EXERCISE INSTRUCTIONS: Your answer should be the exact lines of the data below from the one containing "(avgAttendance : JsNumber)" through the one containing "Definition generateSessionCode (dateNow"; please include nothing else.

^^^^

(** The JSON bodies the modelled handlers send. *)
Inductive Body :=
| BError (error : string)
    (* { error } *)
| BSession (session : Session) (qr : string)
    (* { success: true, session, qrCode } *)
| BMessage (message : string)
    (* { success: true, message } *)
| BMarked (message : string) (name : string)
    (* { success: true, message, studentName } *)
| BPrincipal (analytics : list DeptAnalytics)
    (* { analytics } *)
| BHod (dept : option string) (totalStudents : nat) (avgAttendance : JsNumber)
       (atRiskStudents : list AtRiskStudent)
    (* { department, totalStudents, avgAttendance, atRiskStudents } *)
| BFaculty (students : list Student) (classStats : ClassStats).
    (* { students, classStats } *)

(** [res.status(n).json(b)]; [res.json(b)] alone sends status 200. *)
Record Response := { status : Z; body : Body }.

Definition json (b : Body) : Response := {| status := 200; body := b |}.

(** What a handler leaves behind: the [sessions] array, the response and the
    emitted events, oldest first. *)
Record Outcome := {
  out_sessions : list Session;
  out_response : Response;
  out_events : list AttendanceUpdate
}.

Definition reply (sessions : list Session) (r : Response) : Outcome :=
  {| out_sessions := sessions; out_response := r; out_events := [] |}.

(** [a || b] on an optional string: the empty string is falsy like a missing
    one. *)
Definition js_or (a : option string) (b : string) : string :=
  match a with
  | Some s => if bool_decide (s = "") then b else s
  | None => b
  end.

(** ** Session lifecycle *)

(** [generateSessionCode]: [`ATT-${Date.now()}-${Math.random().toString(36).substr(2, 8)}`].
    [random36] is the printed random number, e.g. ["0.4fzyo82mvyr"]. *)
Definition generateSessionCode (dateNow : Z) (random36 : string) : string :=
  "ATT-" +:+ pretty dateNow +:+ "-" +:+ String.substring 2 8 random36.

Definition set_attendees (s : Session) (l : list AttendanceRecord) : Session :=
  {| session_id := session_id s; sessionCode := sessionCode s;
     professorId := professorId s; professorName := professorName s;
     className := className s; qrCode := qrCode s; isActive := isActive s;
     startTime := startTime s; endTime := endTime s; attendees := l |}.

(** [session.isActive = false; session.endTime = new Date()] *)
Definition set_ended (s : Session) (now : Z) : Session :=
  {| session_id := session_id s; sessionCode := sessionCode s;
     professorId := professorId s; professorName := professorName s;
     className := className s; qrCode := qrCode s; isActive := false;
     startTime := startTime s; endTime := Some now; attendees := attendees s |}.

Section Handlers.

(** [QRCode.toDataURL]: the data URL of the image, or the message of the
    error it rejects with. *)
Variable toDataURL : string → string + string.

(** POST /api/sessions/start *)
Definition sessions_start (sessions : list Session) (user : User)
    (reqClassName : option string) (dateNow : Z) (random36 : string)
    (startNow : Z) : Outcome :=
  if bool_decide (user_role user ≠ "faculty") then
    reply sessions {| status := 403; body := BError "Only faculty can start sessions" |}
  else
    let code := generateSessionCode dateNow random36 in
    match toDataURL code with
    | inl message => reply sessions {| status := 500; body := BError message |}
    | inr qr =>
        let session :=
          {| session_id := Z.of_nat (length sessions) + 1;
             sessionCode := code;
             professorId := user_id user;
             professorName := user_name user;
             className := js_or reqClassName "Computer Science 101";
             qrCode := qr;
             isActive := true;
             startTime := startNow;
             endTime := None;
             attendees := [] |} in
        reply (sessions ++ [session]) (json (BSession session qr))
    end.

(** POST /api/attendance/mark *)
Definition attendance_mark (sessions : list Session)
    (code sid : string) (name : option string) (now : Z) : Outcome :=
  match list_find (λ s, sessionCode s = code ∧ isActive s = true) sessions with
  | None =>
      reply sessions {| status := 404; body := BError "Session not found or expired" |}
  | Some (i, session) =>
      if existsb (λ att, bool_decide (studentId att = sid)) (attendees session) then
        reply sessions (json (BMessage "Attendance already marked"))
      else
        let attendanceRecord :=
          {| studentId := sid;
             studentName := js_or name ("Student " +:+ sid);
             timestamp := now;
             method := "qr" |} in
        let session' := set_attendees session (attendees session ++ [attendanceRecord]) in
        {| out_sessions := <[i := session']> sessions;
           out_response :=
             json (BMarked "Attendance marked successfully" (studentName attendanceRecord));
           out_events :=
             [ {| ev_sessionCode := code;
                  ev_studentId := sid;
                  ev_studentName := studentName attendanceRecord;
                  ev_totalAttendees := length (attendees session');
                  ev_timestamp := timestamp attendanceRecord |} ] |}
  end.

(** POST /api/sessions/:sessionId/end.  [sessionId] is the value of
    [parseInt(req.params.sessionId)], [None] when it is NaN. *)
Definition sessions_end (sessions : list Session) (user : User)
    (sessionId : option Z) (now : Z) : Outcome :=
  match sessionId ≫= λ n, list_find (λ s, session_id s = n) sessions with
  | None => reply sessions {| status := 404; body := BError "Session not found" |}
  | Some (i, session) =>
      if bool_decide (professorId session ≠ user_id user) then
        reply sessions {| status := 403; body := BError "Access denied" |}
      else
        reply (<[i := set_ended session now]> sessions)
              (json (BMessage "Session ended successfully"))
  end.

End Handlers.

(** ** The server as a process *)

(** The requests that touch the [sessions] array, with the clock readings and
    the random number each one consumes. *)
Inductive Request :=
| ReqStart (user : User) (reqClassName : option string)
           (dateNow : Z) (random36 : string) (startNow : Z)
| ReqMark (code sid : string) (name : option string) (now : Z)
| ReqEnd (user : User) (sessionId : option Z) (now : Z).

Section Process.

Variable toDataURL : string → string + string.

Definition handle (sessions : list Session) (r : Request) : Outcome :=
  match r with
  | ReqStart user reqClassName dateNow random36 startNow =>
      sessions_start toDataURL sessions user reqClassName dateNow random36 startNow
  | ReqMark code sid name now => attendance_mark sessions code sid name now
  | ReqEnd user sessionId now => sessions_end sessions user sessionId now
  end.

(** The [sessions] array after serving [rs] in order. *)
Fixpoint run (sessions : list Session) (rs : list Request) : list Session :=
  match rs with
  | [] => sessions
  | r :: rs' => run (out_sessions (handle sessions r)) rs'
  end.

(** The responses to [rs], in order. *)
Fixpoint responses (sessions : list Session) (rs : list Request) : list Response :=
  match rs with
  | [] => []
  | r :: rs' =>
      out_response (handle sessions r) :: responses (out_sessions (handle sessions r)) rs'
  end.

(** Everything emitted while serving [rs], oldest first. *)
Fixpoint broadcasts (sessions : list Session) (rs : list Request)
    : list AttendanceUpdate :=
  match rs with
  | [] => []
  | r :: rs' =>
      out_events (handle sessions r) ++ broadcasts (out_sessions (handle sessions r)) rs'
  end.

End Process.

(** ** Analytics over the roster *)

Definition students : list Student :=
  [ {| student_id := "CS001"; student_name := "Alice Johnson"; department := "CSE"; attendance := 94; marks := 91 |};
    {| student_id := "CS002"; student_name := "Bob Smith"; department := "CSE"; attendance := 74; marks := 72 |};
    {| student_id := "CS003"; student_name := "Carol Davis"; department := "CSE"; attendance := 80; marks := 78 |};
    {| student_id := "CS004"; student_name := "David Wilson"; department := "CSE"; attendance := 69; marks := 65 |};
    {| student_id := "EC001"; student_name := "Eva Brown"; department := "ECE"; attendance := 88; marks := 85 |};
    {| student_id := "EC002"; student_name := "Frank Miller"; department := "ECE"; attendance := 92; marks := 88 |};
    {| student_id := "EE001"; student_name := "Grace Lee"; department := "EEE"; attendance := 85; marks := 82 |};
    {| student_id := "IT001"; student_name := "Henry Taylor"; department := "IT"; attendance := 91; marks := 89 |};
    {| student_id := "ME001"; student_name := "Ivy Anderson"; department := "MECH"; attendance := 78; marks := 75 |} ].

Definition departments : list string := ["CSE"; "ECE"; "EEE"; "IT"; "MECH"].

(** [l.reduce((sum, s) => sum + f(s), 0)] *)
Definition reduce_sum (f : Student → Z) (l : list Student) : Z :=
  foldl (λ sum s, sum + f s) 0 l.

(** [l.filter(s => s.attendance < 75)] *)
Definition below_75 (l : list Student) : list Student :=
  filter (λ s, attendance s < 75) l.

(** The object the principal's handler builds for one department. *)
Definition dept_analytics (roster : list Student) (dept : string) : DeptAnalytics :=
  let deptStudents := filter (λ s, department s = dept) roster in
  let avgAttendance :=
    if bool_decide (0 < length deptStudents)%nat then
      Math_round (js_div (reduce_sum attendance deptStudents)
                         (Z.of_nat (length deptStudents)))
    else JsNum 0 in
  let atRisk := length (below_75 deptStudents) in
  {| da_department := dept;
     da_avgAttendance := avgAttendance;
     da_atRiskStudents := atRisk;
     da_totalStudents := length deptStudents;
     da_remark :=
       if js_ge avgAttendance 85 then "Excellent"
       else if js_ge avgAttendance 75 then "Good"
       else "Needs Improvement" |}.

Definition access_denied : Response :=
  {| status := 403; body := BError "Access denied" |}.

(** GET /api/analytics/principal *)
Definition analytics_principal (roster : list Student) (user : User) : Response :=
  if bool_decide (user_role user ≠ "principal") then access_denied
  else json (BPrincipal (dept_analytics roster <$> departments)).

Definition at_risk_entry (s : Student) : AtRiskStudent :=
  {| ar_id := student_id s;
     ar_name := student_name s;
     ar_attendance := attendance s;
     ar_status :=
       if attendance s <? 60 then "Critical"
       else if attendance s <? 70 then "Warning"
       else "Needs Counseling" |}.

(** [students.filter(s => s.department === req.user.department)]: a user
    without a department matches no entry. *)
Definition of_department (roster : list Student) (user : User) : list Student :=
  filter (λ s, Some (department s) = user_department user) roster.

(** GET /api/analytics/hod *)
Definition analytics_hod (roster : list Student) (user : User) : Response :=
  if bool_decide (user_role user ≠ "hod") then access_denied
  else
    let deptStudents := of_department roster user in
    let atRiskStudents := below_75 deptStudents in
    json (BHod (user_department user)
               (length deptStudents)
               (Math_round (js_div (reduce_sum attendance deptStudents)
                                   (Z.of_nat (length deptStudents))))
               (at_risk_entry <$> atRiskStudents)).
(** * Cheerp pre-execution: allocator, typed-allocation tracker, interpreter
      entry points and the start-function pass

    A shallow embedding of
      - [include/llvm/Cheerp/PreExecute.h]  ([AllocData], [Allocator],
        [PreExecute::recordTypedAllocation], [PreExecute::releaseTypedAllocation]),
      - [lib/ExecutionEngine/Interpreter/Interpreter.cpp]
        ([Interpreter::create], [Interpreter::runFunction]),
      - [include/llvm/ExecutionEngine/ExecutionEngine.h] ([InstallStoreListener]),
      - [lib/Target/CheerpWasmBackend/CheerpWasmBackend.cpp]
        ([CallGlobalConstructorsOnStartPass::runOnModule]).

    Addresses ([void*], [char*]) are integers; [size_t] is a 64-bit unsigned
    integer with its wrap-around written out; [std::map] is a [gmap];
    [std::vector] is a list; a failed [assert] is an explicit outcome. *)

From Stdlib Require Import ZArith Lia.
From stdpp Require Import gmap strings list fin_maps.

Set Warnings "-register-all,-clear-no-such-hyp".

Local Open Scope Z_scope.

(** ** Outcomes of a call

    [assert(c && "msg")] with a false [c] aborts the process with the message;
    reading a [std::vector] past its end with [operator[]] is undefined. *)

Inductive outcome (A : Type) : Type :=
| Ok (a : A)
| AssertFail (msg : string)
| Undefined.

^^^^

YOUR SOLUTION:
| BHod (dept : option string) (totalStudents : nat) (avgAttendance : JsNumber)
       (atRiskStudents : list AtRiskStudent)
    (* { department, totalStudents, avgAttendance, atRiskStudents } *)
| BFaculty (students : list Student) (classStats : ClassStats).
    (* { students, classStats } *)

(** [res.status(n).json(b)]; [res.json(b)] alone sends status 200. *)
Record Response := { status : Z; body : Body }.

Definition json (b : Body) : Response := {| status := 200; body := b |}.

(** What a handler leaves behind: the [sessions] array, the response and the
    emitted events, oldest first. *)
Record Outcome := {
  out_sessions : list Session;
  out_response : Response;
  out_events : list AttendanceUpdate
}.

Definition reply (sessions : list Session) (r : Response) : Outcome :=
  {| out_sessions := sessions; out_response := r; out_events := [] |}.

(** [a || b] on an optional string: the empty string is falsy like a missing
    one. *)
Definition js_or (a : option string) (b : string) : string :=
  match a with
  | Some s => if bool_decide (s = "") then b else s
  | None => b
  end.

(** ** Session lifecycle *)

(** [generateSessionCode]: [`ATT-${Date.now()}-${Math.random().toString(36).substr(2, 8)}`].
    [random36] is the printed random number, e.g. ["0.4fzyo82mvyr"]. *)
Definition generateSessionCode (dateNow : Z) (random36 : string) : string :=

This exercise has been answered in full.